Exercise brief
Below is a listing. Set down exactly the lines from the one containing "if decide (candidate <= 0)" through the one containing "assert (ts <= i64_sat", both ends included, and leave out the rest.

::::

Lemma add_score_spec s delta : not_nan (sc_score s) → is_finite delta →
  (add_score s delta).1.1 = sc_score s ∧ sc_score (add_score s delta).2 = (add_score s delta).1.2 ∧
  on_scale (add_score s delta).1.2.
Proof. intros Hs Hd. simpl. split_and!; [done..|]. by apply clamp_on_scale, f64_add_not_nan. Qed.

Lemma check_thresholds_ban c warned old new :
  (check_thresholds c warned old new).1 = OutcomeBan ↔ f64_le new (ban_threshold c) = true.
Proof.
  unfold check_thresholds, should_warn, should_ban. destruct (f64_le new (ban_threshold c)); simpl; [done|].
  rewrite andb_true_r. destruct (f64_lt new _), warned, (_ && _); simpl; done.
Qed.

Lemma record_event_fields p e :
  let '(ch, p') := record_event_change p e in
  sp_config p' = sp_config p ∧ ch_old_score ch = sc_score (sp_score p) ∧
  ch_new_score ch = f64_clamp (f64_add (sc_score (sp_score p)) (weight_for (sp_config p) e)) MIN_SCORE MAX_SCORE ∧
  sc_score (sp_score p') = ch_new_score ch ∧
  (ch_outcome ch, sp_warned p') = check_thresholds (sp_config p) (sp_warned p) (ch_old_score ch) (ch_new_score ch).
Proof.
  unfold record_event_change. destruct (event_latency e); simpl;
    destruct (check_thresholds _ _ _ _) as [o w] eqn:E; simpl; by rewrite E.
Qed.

::::

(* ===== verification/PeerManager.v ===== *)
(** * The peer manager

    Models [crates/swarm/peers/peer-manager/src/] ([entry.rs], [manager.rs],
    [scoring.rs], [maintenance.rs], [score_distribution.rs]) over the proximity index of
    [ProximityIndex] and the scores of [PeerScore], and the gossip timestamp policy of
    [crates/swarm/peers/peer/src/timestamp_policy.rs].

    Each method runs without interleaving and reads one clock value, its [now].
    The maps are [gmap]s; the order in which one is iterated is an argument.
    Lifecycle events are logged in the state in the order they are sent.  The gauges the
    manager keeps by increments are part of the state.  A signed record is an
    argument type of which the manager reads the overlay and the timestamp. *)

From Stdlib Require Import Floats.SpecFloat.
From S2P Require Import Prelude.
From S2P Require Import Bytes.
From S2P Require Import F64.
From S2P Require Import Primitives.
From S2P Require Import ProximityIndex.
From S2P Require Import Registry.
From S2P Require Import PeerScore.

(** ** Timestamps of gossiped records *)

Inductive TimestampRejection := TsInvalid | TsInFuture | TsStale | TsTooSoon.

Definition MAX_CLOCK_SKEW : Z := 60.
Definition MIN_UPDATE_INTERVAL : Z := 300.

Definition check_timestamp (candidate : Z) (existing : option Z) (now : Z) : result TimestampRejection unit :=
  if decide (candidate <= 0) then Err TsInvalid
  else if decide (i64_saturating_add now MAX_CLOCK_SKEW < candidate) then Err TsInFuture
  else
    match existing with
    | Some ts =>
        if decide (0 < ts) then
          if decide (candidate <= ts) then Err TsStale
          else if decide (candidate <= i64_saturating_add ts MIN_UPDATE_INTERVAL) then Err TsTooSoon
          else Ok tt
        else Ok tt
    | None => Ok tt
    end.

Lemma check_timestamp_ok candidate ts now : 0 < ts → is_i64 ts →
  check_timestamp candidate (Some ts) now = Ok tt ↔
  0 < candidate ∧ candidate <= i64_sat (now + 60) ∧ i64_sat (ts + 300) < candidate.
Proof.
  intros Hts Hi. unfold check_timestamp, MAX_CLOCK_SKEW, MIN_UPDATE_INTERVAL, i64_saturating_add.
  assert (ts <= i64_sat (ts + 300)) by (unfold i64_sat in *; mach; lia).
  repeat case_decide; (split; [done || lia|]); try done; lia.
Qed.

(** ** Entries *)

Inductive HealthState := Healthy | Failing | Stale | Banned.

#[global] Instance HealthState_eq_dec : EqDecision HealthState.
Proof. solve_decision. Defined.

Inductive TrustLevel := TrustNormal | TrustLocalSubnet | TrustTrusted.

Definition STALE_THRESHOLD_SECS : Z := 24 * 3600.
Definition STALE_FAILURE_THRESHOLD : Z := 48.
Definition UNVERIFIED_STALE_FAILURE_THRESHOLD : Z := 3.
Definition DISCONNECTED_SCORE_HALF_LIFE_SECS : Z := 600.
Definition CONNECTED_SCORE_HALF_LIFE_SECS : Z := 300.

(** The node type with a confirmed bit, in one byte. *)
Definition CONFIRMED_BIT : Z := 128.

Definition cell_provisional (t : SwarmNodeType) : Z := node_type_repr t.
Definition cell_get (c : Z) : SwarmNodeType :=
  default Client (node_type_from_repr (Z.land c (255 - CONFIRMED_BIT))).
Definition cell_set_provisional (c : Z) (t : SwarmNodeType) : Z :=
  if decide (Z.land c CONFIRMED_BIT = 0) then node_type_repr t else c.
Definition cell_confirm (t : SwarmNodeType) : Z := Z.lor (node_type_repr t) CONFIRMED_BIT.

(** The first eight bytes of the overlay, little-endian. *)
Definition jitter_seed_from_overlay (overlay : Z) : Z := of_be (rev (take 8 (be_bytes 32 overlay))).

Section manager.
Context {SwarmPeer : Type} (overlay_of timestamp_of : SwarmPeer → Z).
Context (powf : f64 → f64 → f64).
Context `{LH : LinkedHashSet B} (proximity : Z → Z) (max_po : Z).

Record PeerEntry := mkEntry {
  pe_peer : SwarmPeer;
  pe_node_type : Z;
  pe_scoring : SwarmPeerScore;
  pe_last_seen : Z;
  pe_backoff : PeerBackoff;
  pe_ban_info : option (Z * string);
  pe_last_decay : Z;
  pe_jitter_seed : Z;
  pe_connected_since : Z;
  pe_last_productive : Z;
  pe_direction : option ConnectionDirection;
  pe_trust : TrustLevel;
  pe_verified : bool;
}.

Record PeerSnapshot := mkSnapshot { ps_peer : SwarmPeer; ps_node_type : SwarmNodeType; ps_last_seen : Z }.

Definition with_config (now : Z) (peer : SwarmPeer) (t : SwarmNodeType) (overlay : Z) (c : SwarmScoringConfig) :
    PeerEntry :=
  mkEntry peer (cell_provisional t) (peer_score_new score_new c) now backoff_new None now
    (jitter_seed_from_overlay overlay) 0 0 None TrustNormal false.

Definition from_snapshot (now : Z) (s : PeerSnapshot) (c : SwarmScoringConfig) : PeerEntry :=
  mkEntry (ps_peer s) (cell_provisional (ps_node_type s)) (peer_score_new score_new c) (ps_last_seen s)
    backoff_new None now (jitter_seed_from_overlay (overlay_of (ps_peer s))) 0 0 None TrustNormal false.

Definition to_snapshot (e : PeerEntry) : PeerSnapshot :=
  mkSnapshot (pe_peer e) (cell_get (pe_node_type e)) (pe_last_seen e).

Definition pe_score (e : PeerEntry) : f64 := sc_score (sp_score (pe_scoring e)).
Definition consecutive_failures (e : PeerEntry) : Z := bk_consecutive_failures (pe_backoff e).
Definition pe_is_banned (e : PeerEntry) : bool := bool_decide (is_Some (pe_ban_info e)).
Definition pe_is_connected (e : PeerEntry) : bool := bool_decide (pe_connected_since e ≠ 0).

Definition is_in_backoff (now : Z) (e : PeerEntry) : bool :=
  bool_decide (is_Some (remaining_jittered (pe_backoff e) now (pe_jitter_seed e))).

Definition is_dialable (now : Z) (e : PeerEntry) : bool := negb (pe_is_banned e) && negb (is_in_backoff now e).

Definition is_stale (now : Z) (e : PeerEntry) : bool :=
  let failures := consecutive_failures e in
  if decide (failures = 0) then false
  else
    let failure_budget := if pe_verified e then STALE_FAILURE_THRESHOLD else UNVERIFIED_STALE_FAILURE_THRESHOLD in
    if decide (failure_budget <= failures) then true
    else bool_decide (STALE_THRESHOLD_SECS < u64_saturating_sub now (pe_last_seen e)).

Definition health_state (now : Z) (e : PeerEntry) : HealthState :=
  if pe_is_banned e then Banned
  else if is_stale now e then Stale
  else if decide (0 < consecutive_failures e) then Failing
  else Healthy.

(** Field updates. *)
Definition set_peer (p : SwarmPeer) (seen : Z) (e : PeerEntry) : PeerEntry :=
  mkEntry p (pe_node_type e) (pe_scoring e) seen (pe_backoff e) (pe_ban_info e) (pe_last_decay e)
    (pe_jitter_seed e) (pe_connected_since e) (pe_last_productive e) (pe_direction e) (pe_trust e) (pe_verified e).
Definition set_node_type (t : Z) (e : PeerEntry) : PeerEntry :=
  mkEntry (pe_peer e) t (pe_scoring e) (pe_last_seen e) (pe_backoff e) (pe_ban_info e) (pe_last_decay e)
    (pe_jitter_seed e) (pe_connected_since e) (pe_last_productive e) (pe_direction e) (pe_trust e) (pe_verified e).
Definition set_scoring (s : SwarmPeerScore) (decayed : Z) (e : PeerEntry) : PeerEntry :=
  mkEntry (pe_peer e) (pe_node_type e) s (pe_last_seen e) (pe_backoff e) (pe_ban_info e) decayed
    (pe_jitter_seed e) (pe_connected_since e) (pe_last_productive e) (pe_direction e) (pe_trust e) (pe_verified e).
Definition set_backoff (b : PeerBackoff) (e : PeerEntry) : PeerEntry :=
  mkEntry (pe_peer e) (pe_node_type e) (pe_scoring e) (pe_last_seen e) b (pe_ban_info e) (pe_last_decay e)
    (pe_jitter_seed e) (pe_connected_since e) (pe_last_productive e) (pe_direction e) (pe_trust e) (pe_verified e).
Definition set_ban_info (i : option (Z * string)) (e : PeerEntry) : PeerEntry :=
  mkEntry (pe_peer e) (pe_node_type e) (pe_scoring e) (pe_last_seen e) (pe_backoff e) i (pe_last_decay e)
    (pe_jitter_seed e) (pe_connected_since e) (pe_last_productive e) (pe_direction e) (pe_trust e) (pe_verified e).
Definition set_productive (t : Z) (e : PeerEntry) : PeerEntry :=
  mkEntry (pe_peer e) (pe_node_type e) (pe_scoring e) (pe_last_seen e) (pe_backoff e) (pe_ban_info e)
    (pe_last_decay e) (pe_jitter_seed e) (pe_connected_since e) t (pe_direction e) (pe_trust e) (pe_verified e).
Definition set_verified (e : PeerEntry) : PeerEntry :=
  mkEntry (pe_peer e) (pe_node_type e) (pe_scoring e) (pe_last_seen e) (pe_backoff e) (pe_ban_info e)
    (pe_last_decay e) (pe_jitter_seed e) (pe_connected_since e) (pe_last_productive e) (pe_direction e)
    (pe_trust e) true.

::::

Reply
  if decide (candidate <= 0) then Err TsInvalid
  else if decide (i64_saturating_add now MAX_CLOCK_SKEW < candidate) then Err TsInFuture
  else
    match existing with
    | Some ts =>
        if decide (0 < ts) then
          if decide (candidate <= ts) then Err TsStale
          else if decide (candidate <= i64_saturating_add ts MIN_UPDATE_INTERVAL) then Err TsTooSoon
          else Ok tt
        else Ok tt
    | None => Ok tt
    end.

Lemma check_timestamp_ok candidate ts now : 0 < ts → is_i64 ts →
  check_timestamp candidate (Some ts) now = Ok tt ↔
  0 < candidate ∧ candidate <= i64_sat (now + 60) ∧ i64_sat (ts + 300) < candidate.
Proof.
  intros Hts Hi. unfold check_timestamp, MAX_CLOCK_SKEW, MIN_UPDATE_INTERVAL, i64_saturating_add.
  assert (ts <= i64_sat (ts + 300)) by (unfold i64_sat in *; mach; lia).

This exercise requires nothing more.